Il ajoute également une précision:

"Cette idée n'est pas mienne, je la dois à un superbe article paru dans la revue Nature, écrit par Melanie I. Stefan, maître de conférences à l'Ecole de sciences biomédicales de l'université d'Edimbourg."

"(...) Ce CV est par nature incomplet, il a été écrit de mémoire et omet sans doute beaucoup de choses. Alors, s'il est plus court que le vôtre, c'est probablement parce que vous avez une meilleure mémoire, ou que vous êtes meilleur dans votre volonté d'essayer."

Sur la page de présentation du professeur, il propose d'accéder à son CV classique et juste en-dessous à son CV d'erreurs.

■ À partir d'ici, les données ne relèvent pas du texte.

Lemma words_cons c n s : word c -> words (c +:+ spaces (S n) +:+ s) = c :: words s.
Proof.
  intros [Hne Hc]. rewrite <- (words_skip n s). unfold words at 1. cbn [spaces].
  change (String " " (spaces n) +:+ s) with (String " " (spaces n +:+ s)). rewrite split_on_app by done.
  by rewrite filter_cons, decide_True.
Qed.

Lemma words_one c : word c -> words c = [c].
Proof. intros [Hne Hc]. unfold words. rewrite split_on_lacks by done. by rewrite filter_cons, decide_True. Qed.

Lemma column_width_cell col lines l c : l ∈ lines -> l !! col = Some c -> (width c + padding <= column_width col lines)%nat.
Proof.
  intros Hl Hc. induction lines as [|l' lines IH]; [by apply elem_of_nil in Hl|]. cbn [column_width foldr]. fold (column_width col lines).
  apply elem_of_cons in Hl as [<-|Hl]; [rewrite Hc; change (default "" (Some c)) with c; lia|]. specialize (IH Hl). lia.
Qed.

(** A row, printed in columns that are wide enough, has its cells as its words. *)
Lemma words_row ws cells :
  length cells = S (length ws) -> Forall word cells -> (forall i w c, ws !! i = Some w -> cells !! i = Some c -> (width c < w)%nat) ->
  words (write_line ws cells) = cells.
Proof.
  revert ws. induction cells as [|c cells IH]; intros ws Hl Hw Hi; [done|]. apply Forall_cons in Hw as [Hc Hw].
  destruct ws as [|w ws]; cbn [write_line].
  - destruct cells; [|done]. rewrite str_app_nil_r. by apply words_one.
  - pose proof (Hi 0%nat w c eq_refl eq_refl) as H0. destruct (w - width c)%nat as [|n] eqn:En; [lia|]. rewrite words_cons by done. f_equal.
    apply IH; [by injection Hl|done|]. intros i w' c' H1 H2. by apply (Hi (S i)).
Qed.

(** A row of a table whose cells are words has its cells as its words, whatever the other
    rows are. *)
Lemma row_reads_back n rows r :
  r ∈ rows -> length r = S (S n) -> Forall word r -> words (write_line (column_widths (S n) rows) r) = r.
Proof.
  intros Hr Hl Hw. apply words_row; [|done|].
  - unfold column_widths. by rewrite length_fmap, length_seq.
  - intros j w c Hj Hc. unfold column_widths in Hj. apply list_lookup_fmap_Some in Hj as (x & -> & [-> Hx]%lookup_seq).
    pose proof (column_width_cell j rows r c Hr Hc) as H. unfold padding in H. cbn in *. lia.
Qed.

(** The rows under a header are the words of the lines after the first. *)
Lemma table_reads_back n header rows :
  Forall (fun r => length r = S (S n)) rows -> Forall (Forall word) rows ->
  words <$> tail (section_print (Table n (header :: rows))) = rows.
Proof.
  intros Hl Hw. cbn [section_print]. rewrite fmap_cons. cbn [tail]. rewrite <- list_fmap_compose. etrans; [|apply list_fmap_id].
  apply list_fmap_ext. intros i r Hr. apply list_elem_of_lookup_2 in Hr. rewrite Forall_forall in Hl, Hw.
  apply (row_reads_back n (header :: rows) r); [by right|by apply Hl|by apply Hw].
Qed.

(** ** Lines *)

Lemma lacks_spaces c n : c <> " "%char -> lacks c (spaces n).
Proof. intros Hc. induction n as [|n IH]; [done|]. unfold lacks in *. cbn [spaces str_all]. rewrite IH. by destruct (Ascii.eqb_spec " " c) as [<-|]. Qed.

Lemma lacks_write_line c ws cells : c <> " "%char -> Forall (lacks c) cells -> lacks c (write_line ws cells).
Proof.
  intros Hc H. revert ws. induction H as [|x cells Hx _ IH]; intros ws; [done|].
  destruct ws; cbn [write_line]; rewrite ?lacks_app; auto using lacks_spaces.
Qed.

De rares exemples de CV des échecs existent comme celui-ci.

curriculum vitae

Dans le corps du CV, il liste donc les programmes académiques qu'il n'a pas pu intégrer, les postes universitaires qu'il n'a pas obtenus, les bourses et récompenses qui lui ont échappées, les articles que les journaux n'ont pas voulu publier, et les dotations de recherche qui lui sont passées sous le nez.

Une pratique à manier avec précaution ...

Alors, courageux ou téméraire M. Haushofer ? Pour la coach et psychologue du travail au sein du cabinet Actencia, Noémie Le Menn, "l'idée est bonne, elle lui permet de se différencier des autres. Il démontre qu'il a conscience de ses erreurs".

"Aux Etats-Unis, continue la coach, on ne stigmatise pas l'erreur, on valorise la culture de la seconde chance. Quand les enfants se trompent, on leur dit que ce n'est pas grave, et on renforce leurs succès. Ainsi, ils sont meilleurs en prise de parole par exemple".

Et la coach prévient : "L'humour est à manier avec beaucoup, beaucoup de précautions."